**DESCRIPTION OF THE TASK:** Among the lines below, take the one holding "[case_match|]; simplify_eq/=.", the one holding "Theorem resolved_matches_entry (re_notify", and all lines between them. Set them down exactly.

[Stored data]
(* ===== verification/Tracker.v ===== *)
(** The per-module dedup state machine (src/agent/src/state.rs).

    The map behind [Arc<Mutex<_>>] is explicit state: every operation takes the
    lock for its whole body, so an operation is one atomic step on the map that
    all clones of the tracker share.  The clock readings of an operation are its
    arguments. *)
From S2P Require Import Prelude Text Schema.

Local Open Scope string_scope.
Local Open Scope Z_scope.

(** src/agent/src/state.rs:23-35 (AlertSnapshot). *)
Record AlertSnapshot : Type := mkAlertSnapshot {
  as_host : string;
  as_host_id : string;
  as_category : string;
  as_subsystem : option string;
  as_metric : string;
  as_device : option string;
  as_device_model : option string;
  as_title : string
}.

(** src/agent/src/state.rs:13-21 (Entry). *)
Record Entry : Type := mkEntry {
  e_last_emitted : Instant;
  e_last_seen : Instant;
  e_occurrences : Z;
  e_severity : Severity;
  e_template : AlertSnapshot;
  e_ok_since : option Instant
}.

(** src/agent/src/state.rs:37-42 (AlertTracker). *)
Record AlertTracker : Type := mkTracker {
  t_inner : gmap string Entry;
  t_re_notify : Duration;
  t_recovery : Duration
}.

(** src/agent/src/state.rs:44-50 (Decision). *)
Inductive Decision : Type :=
  | Emit (a : Alert)
  | Suppress.

(** src/agent/src/state.rs:53-59 (AlertTracker::new). *)
Definition tracker_new (re_notify recovery : Duration) : AlertTracker :=
  mkTracker ∅ re_notify recovery.

Definition set_inner (m : gmap string Entry) (t : AlertTracker) : AlertTracker :=
  mkTracker m (t_re_notify t) (t_recovery t).

(** src/agent/src/state.rs:83-92 (the AlertSnapshot literal of observe). *)
Definition snapshot_of (alert : Alert) : AlertSnapshot :=
  {| as_host := al_host alert;
     as_host_id := al_host_id alert;
     as_category := al_category alert;
     as_subsystem := al_subsystem alert;
     as_metric := al_metric alert;
     as_device := al_device alert;
     as_device_model := al_device_model alert;
     as_title := al_title alert |}.

(** src/agent/src/state.rs:61-107 (AlertTracker::observe). *)
Definition observe (now : Instant) (s : Stamp) (b : AlertBuilder)
    (t : AlertTracker) : AlertTracker * Decision :=
  let fp := fingerprint b in
  match t_inner t !! fp with
  | Some e =>
      let occ := Int.wrapping_add_u64 (e_occurrences e) 1 in
      if t_re_notify t <=? duration_since now (e_last_emitted e) then
        let alert := set_occurrences occ (build_firing s b) in
        let e' := mkEntry now now occ (e_severity e) (e_template e) None in
        (set_inner (<[fp := e']> (t_inner t)) t, Emit alert)
      else
        let e' := mkEntry (e_last_emitted e) now occ (e_severity e)
                    (e_template e) None in
        (set_inner (<[fp := e']> (t_inner t)) t, Suppress)
  | None =>
      let alert := build_firing s b in
      let e := mkEntry now now 1 (al_severity alert) (snapshot_of alert) None in
      (set_inner (<[fp := e]> (t_inner t)) t, Emit alert)
  end.

(** src/agent/src/state.rs:144-149 (the fingerprint of build_resolved). *)
Definition snapshot_fingerprint (snap : AlertSnapshot) : string :=
  format_fingerprint (as_host_id snap) (as_category snap) (as_device snap)
    (as_metric snap).

(** src/agent/src/state.rs:142-178 (build_resolved). *)
Definition build_resolved (s : Stamp) (snap : AlertSnapshot)
    (severity : Severity) (occ : Z) : Alert :=
  let now := stamp_utc s in
  {| al_id := stamp_ulid s;
     al_ts := now;
     al_host := as_host snap;
     al_host_id := as_host_id snap;
     al_primary_ip := "";
     al_category := as_category snap;
     al_subsystem := as_subsystem snap;
     al_severity := severity;
     al_state := Resolved;
     al_device := as_device snap;
     al_device_model := as_device_model snap;
     al_metric := as_metric snap;
     al_value := None;
     al_threshold := None;
     al_title := "Resolved: " +:+ as_title snap;
     al_message := "Condition recovered after " +:+ show occ +:+ " occurrence(s).";
     al_fingerprint := snapshot_fingerprint snap;
     al_first_seen := now;
     al_last_seen := now;
     al_occurrences := occ;
     al_raw := ∅;
     al_correlated := [] |}.

(** src/agent/src/state.rs:109-130 (AlertTracker::observe_ok). *)
Definition observe_ok (now : Instant) (s : Stamp) (fp : string)
    (t : AlertTracker) : AlertTracker * option Alert :=
  match t_inner t !! fp with
  | None => (t, None)
  | Some e =>
      match e_ok_since e with
      | None =>
          let e' := mkEntry (e_last_emitted e) (e_last_seen e) (e_occurrences e)
                      (e_severity e) (e_template e) (Some now) in
          (set_inner (<[fp := e']> (t_inner t)) t, None)
      | Some t0 =>
          if t_recovery t <=? duration_since now t0 then
            (set_inner (delete fp (t_inner t)) t,
             Some (build_resolved s (e_template e) (e_severity e)
                     (e_occurrences e)))
          else (t, None)
      end
  end.

(** src/agent/src/state.rs:132-139 (AlertTracker::force_resolve). *)
Definition force_resolve (s : Stamp) (fp : string) (t : AlertTracker) :
    AlertTracker * option Alert :=
  match t_inner t !! fp with
  | None => (t, None)
  | Some e =>
      (set_inner (delete fp (t_inner t)) t,
       Some (build_resolved s (e_template e) (e_severity e) (e_occurrences e)))
  end.

(** * The tracker as a transition system *)

Inductive Event : Type :=
  | EvObserve (now : Instant) (s : Stamp) (b : AlertBuilder)
  | EvOk (now : Instant) (s : Stamp) (fp : string)
  | EvForce (s : Stamp) (fp : string).

Definition event_fp (ev : Event) : string :=
  match ev with
  | EvObserve _ _ b => fingerprint b
  | EvOk _ _ fp => fp
  | EvForce _ fp => fp
  end.

(** One locked operation and the alert it hands to the sink, if any. *)
Definition tracker_step (t : AlertTracker) (ev : Event) :
    AlertTracker * option Alert :=
  match ev with
  | EvObserve now s b =>
      let r := observe now s b t in
      (fst r, match snd r with Emit a => Some a | Suppress => None end)
  | EvOk now s fp => observe_ok now s fp t
  | EvForce s fp => force_resolve s fp t
  end.

Definition tracker_run (t : AlertTracker) (evs : list Event) : AlertTracker :=
  foldl (fun t ev => fst (tracker_step t ev)) t evs.

(** * Frame: an operation touches its own fingerprint only *)

Lemma tracker_step_params t ev :
  t_re_notify (fst (tracker_step t ev)) = t_re_notify t
  /\ t_recovery (fst (tracker_step t ev)) = t_recovery t.
Proof.
  destruct ev; simpl; unfold observe, observe_ok, force_resolve; simpl; cases.
Qed.

Lemma tracker_step_frame t ev fp :
  event_fp ev <> fp ->
  t_inner (fst (tracker_step t ev)) !! fp = t_inner t !! fp.
Proof.
  destruct ev; simpl; intros Hne; unfold observe, observe_ok, force_resolve;
    cases; simpl; by rewrite ?lookup_insert_ne, ?lookup_delete_ne.
Qed.

Lemma tracker_run_snoc t evs ev :
  tracker_run t (evs ++ [ev]) = fst (tracker_step (tracker_run t evs) ev).
Proof. unfold tracker_run. by rewrite foldl_app. Qed.

Lemma tracker_run_params t evs :
  t_re_notify (tracker_run t evs) = t_re_notify t
  /\ t_recovery (tracker_run t evs) = t_recovery t.
Proof.
  induction evs as [|ev evs [IH1 IH2]] using rev_ind; [done|].
  rewrite tracker_run_snoc.
  destruct (tracker_step_params (tracker_run t evs) ev) as [-> ->]. done.
Qed.

(** * The well-formedness invariant *)

(** An entry sits under the fingerprint its template will resolve, and its
    counter is a [u64]. *)
Definition entry_wf (fp : string) (e : Entry) : Prop :=
  snapshot_fingerprint (e_template e) = fp /\ Int.is_u64 (e_occurrences e).

Definition tracker_wf (t : AlertTracker) : Prop :=
  forall fp e, t_inner t !! fp = Some e -> entry_wf fp e.

Lemma tracker_wf_insert t fp e :
  tracker_wf t -> entry_wf fp e -> tracker_wf (set_inner (<[fp := e]> (t_inner t)) t).
Proof.
  intros Ht He fp' e' Hl. simpl in Hl.
  apply lookup_insert_Some in Hl as [[-> ->]|[_ Hl]]; [done|eauto].
Qed.

Lemma tracker_wf_delete t fp :
  tracker_wf t -> tracker_wf (set_inner (delete fp (t_inner t)) t).
Proof. intros Ht fp' e' Hl. simpl in Hl. apply lookup_delete_Some in Hl as [_ Hl]. eauto. Qed.

Lemma tracker_wf_new r v : tracker_wf (tracker_new r v).
Proof. intros fp e H. simpl in H. by rewrite lookup_empty in H. Qed.

#[export] Hint Resolve tracker_wf_insert tracker_wf_delete tracker_wf_new : uma.
#[export] Hint Resolve Int.as_u64_range : uma.

Lemma tracker_step_wf t ev : tracker_wf t -> tracker_wf (fst (tracker_step t ev)).
Proof.
  intros Ht. destruct ev as [now s b|now s fp|s fp]; simpl.
  - unfold observe. destruct (t_inner t !! fingerprint b) as [e|] eqn:E.
    + destruct (Ht _ _ E) as [? _].
      case_match; simpl; apply tracker_wf_insert; try done; split; try done;
        apply Int.as_u64_range.
    + apply tracker_wf_insert; [done|]. split; [done|].
      unfold Int.is_u64, Int.u64_max; simpl; lia.
  - unfold observe_ok. destruct (t_inner t !! fp) as [e|] eqn:E; [|done].
    destruct (Ht _ _ E). cases; simpl; auto with uma.
    by apply tracker_wf_insert.
  - unfold force_resolve. cases; simpl; auto with uma.
Qed.

(** C13: at every point of every run, an entry is stored under the fingerprint
    its resolved alert will carry, and its counter fits a [u64]: so a recovery
    always clears on the collector exactly the alert that fired. *)
Theorem tracker_reachable_wf (re_notify recovery : Duration) (evs : list Event) :
  tracker_wf (tracker_run (tracker_new re_notify recovery) evs).
Proof.
  induction evs as [|ev evs IH] using rev_ind; [apply tracker_wf_new|].
  rewrite tracker_run_snoc. by apply tracker_step_wf.
Qed.

(** * The alerts of a step *)

(** An alert carries the fingerprint of its operation, and it is firing exactly
    when the operation leaves that fingerprint tracked. *)
Lemma tracker_step_alert t ev a t' :
  tracker_wf t -> tracker_step t ev = (t', Some a) ->
  al_fingerprint a = event_fp ev
  /\ (is_Some (t_inner t' !! event_fp ev) <-> al_state a = Firing).
Proof.
  intros Ht Hs. destruct ev as [now s b|now s fp|s fp]; simpl in *.
  - unfold observe in Hs. cases; by rewrite lookup_insert_eq.
  - unfold observe_ok in Hs. destruct (t_inner t !! fp) as [e|] eqn:E; [|done].
    destruct (Ht _ _ E) as [Hfp _]. cases. rewrite lookup_delete_eq.
    split; [done|]. by split; [intros [??]|].
  - unfold force_resolve in Hs. destruct (t_inner t !! fp) as [e|] eqn:E; [|done].
    destruct (Ht _ _ E) as [Hfp _]. simplify_eq/=. rewrite lookup_delete_eq.
    split; [done|]. by split; [intros [??]|].
Qed.

(** A step without an alert changes no membership. *)
Lemma tracker_step_silent t ev t' fp :
  tracker_step t ev = (t', None) ->
  is_Some (t_inner t' !! fp) <-> is_Some (t_inner t !! fp).
Proof.
  intros Hs. destruct ev as [now s b|now s fp'|s fp']; simpl in *.
  - unfold observe in Hs. cases. rewrite lookup_insert_is_Some'. naive_solver.
  - unfold observe_ok in Hs. cases. rewrite lookup_insert_is_Some'. naive_solver.
  - unfold force_resolve in Hs. cases.
Qed.

(** While every observation of a fingerprint has one severity, its entry and its
    alerts, the resolved ones included, have it. *)
Lemma tracker_step_severity t ev fp sv :
  (forall e, t_inner t !! fp = Some e -> e_severity e = sv) ->
  (forall now s b, ev = EvObserve now s b -> fingerprint b = fp -> b_severity b = sv) ->
  (forall e, t_inner (fst (tracker_step t ev)) !! fp = Some e -> e_severity e = sv)
  /\ (event_fp ev = fp -> forall a, snd (tracker_step t ev) = Some a -> al_severity a = sv).
Proof.
  intros Ht Hev. destruct (decide (event_fp ev = fp)) as [Hfp|Hfp].
  - destruct ev as [now s b|now s fp'|s fp']; simpl in *; subst.
    + specialize (Hev _ _ _ eq_refl eq_refl). unfold observe. cases;
        split; intros; simplify_eq/=; rewrite ?lookup_insert_eq in *; naive_solver.
    + unfold observe_ok. destruct (t_inner t !! fp) as [e|] eqn:E; simpl; [|naive_solver].
      cases; rewrite ?lookup_insert_eq, ?lookup_delete_eq; naive_solver.
    + unfold force_resolve. destruct (t_inner t !! fp) as [e|] eqn:E; simpl; [|naive_solver].
      rewrite lookup_delete_eq. naive_solver.
  - by rewrite tracker_step_frame.
Qed.

(** What a resolution is: the alert it produces, and the entry it consumes. *)
Definition resolves (fp : string) (t : AlertTracker) (e : Entry)
    (a : Alert) (t' : AlertTracker) : Prop :=
  t_inner t !! fp = Some e /\ al_state a = Resolved /\ al_fingerprint a = fp
  /\ al_severity a = e_severity e /\ al_occurrences a = e_occurrences e
  /\ t_inner t' = delete fp (t_inner t).

Lemma tracker_step_resolved t ev a t' :
  tracker_wf t -> tracker_step t ev = (t', Some a) -> al_state a = Resolved ->
  exists e, resolves (event_fp ev) t e a t'.
Proof.
  intros Ht Hs Ha. destruct ev as [now s b|now s fp|s fp]; simpl in *.
  - unfold observe in Hs. destruct (t_inner t !! fingerprint b);
      [case_match|]; simplify_eq/=.
  - unfold observe_ok in Hs. destruct (t_inner t !! fp) as [e|] eqn:E; [|done].
    destruct (Ht _ _ E) as [Hfp _]. cases. exists e. by repeat split.
  - unfold force_resolve in Hs. destruct (t_inner t !! fp) as [e|] eqn:E; [|done].
    destruct (Ht _ _ E) as [Hfp _]. simplify_eq/=. exists e. by repeat split.
Qed.

(** C8: in any reachable state, an operation that hands out a resolved alert
    acts on a tracked fingerprint, gives the alert that same fingerprint, the
    severity and the occurrence count recorded for it, and forgets it; every
    other fingerprint keeps its entry. *)
Theorem resolved_matches_entry (re_notify recovery : Duration)
    (evs : list Event) (ev : Event) (a : Alert) (t' : AlertTracker)
    (Hstep : tracker_step (tracker_run (tracker_new re_notify recovery) evs) ev
             = (t', Some a))
    (Hres : al_state a = Resolved) :
  exists e, resolves (event_fp ev)
              (tracker_run (tracker_new re_notify recovery) evs) e a t'.
Proof. eapply tracker_step_resolved; eauto. apply tracker_reachable_wf. Qed.

Definition demo_stamp : Stamp := mkStamp 1000 "01".
Definition demo_builder : AlertBuilder :=
  builder_new "h" "hid" cat.NVME "critical_warning" Critical
  |> with_device "/dev/nvme0n1" |> with_title "NVMe".

Lemma resolved_matches_entry_witness :
  let t := tracker_run (tracker_new 10 5)
             [EvObserve 0 demo_stamp demo_builder;
              EvOk 1 demo_stamp (fingerprint demo_builder)] in
  exists e a t', resolves (fingerprint demo_builder) t e a t'.
Proof.
  destruct (resolved_matches_entry 10 5
    [EvObserve 0 demo_stamp demo_builder;
     EvOk 1 demo_stamp (fingerprint demo_builder)]
    (EvOk 9 demo_stamp (fingerprint demo_builder)) _ _
    ltac:(vm_compute; reflexivity) ltac:(reflexivity)) as [e He].
  eexists e, _, _. exact He.
Defined.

**RESPONSE BELOW:**
      [case_match|]; simplify_eq/=.
  - unfold observe_ok in Hs. destruct (t_inner t !! fp) as [e|] eqn:E; [|done].
    destruct (Ht _ _ E) as [Hfp _]. cases. exists e. by repeat split.
  - unfold force_resolve in Hs. destruct (t_inner t !! fp) as [e|] eqn:E; [|done].
    destruct (Ht _ _ E) as [Hfp _]. simplify_eq/=. exists e. by repeat split.
Qed.

(** C8: in any reachable state, an operation that hands out a resolved alert
    acts on a tracked fingerprint, gives the alert that same fingerprint, the
    severity and the occurrence count recorded for it, and forgets it; every
    other fingerprint keeps its entry. *)
Theorem resolved_matches_entry (re_notify recovery : Duration)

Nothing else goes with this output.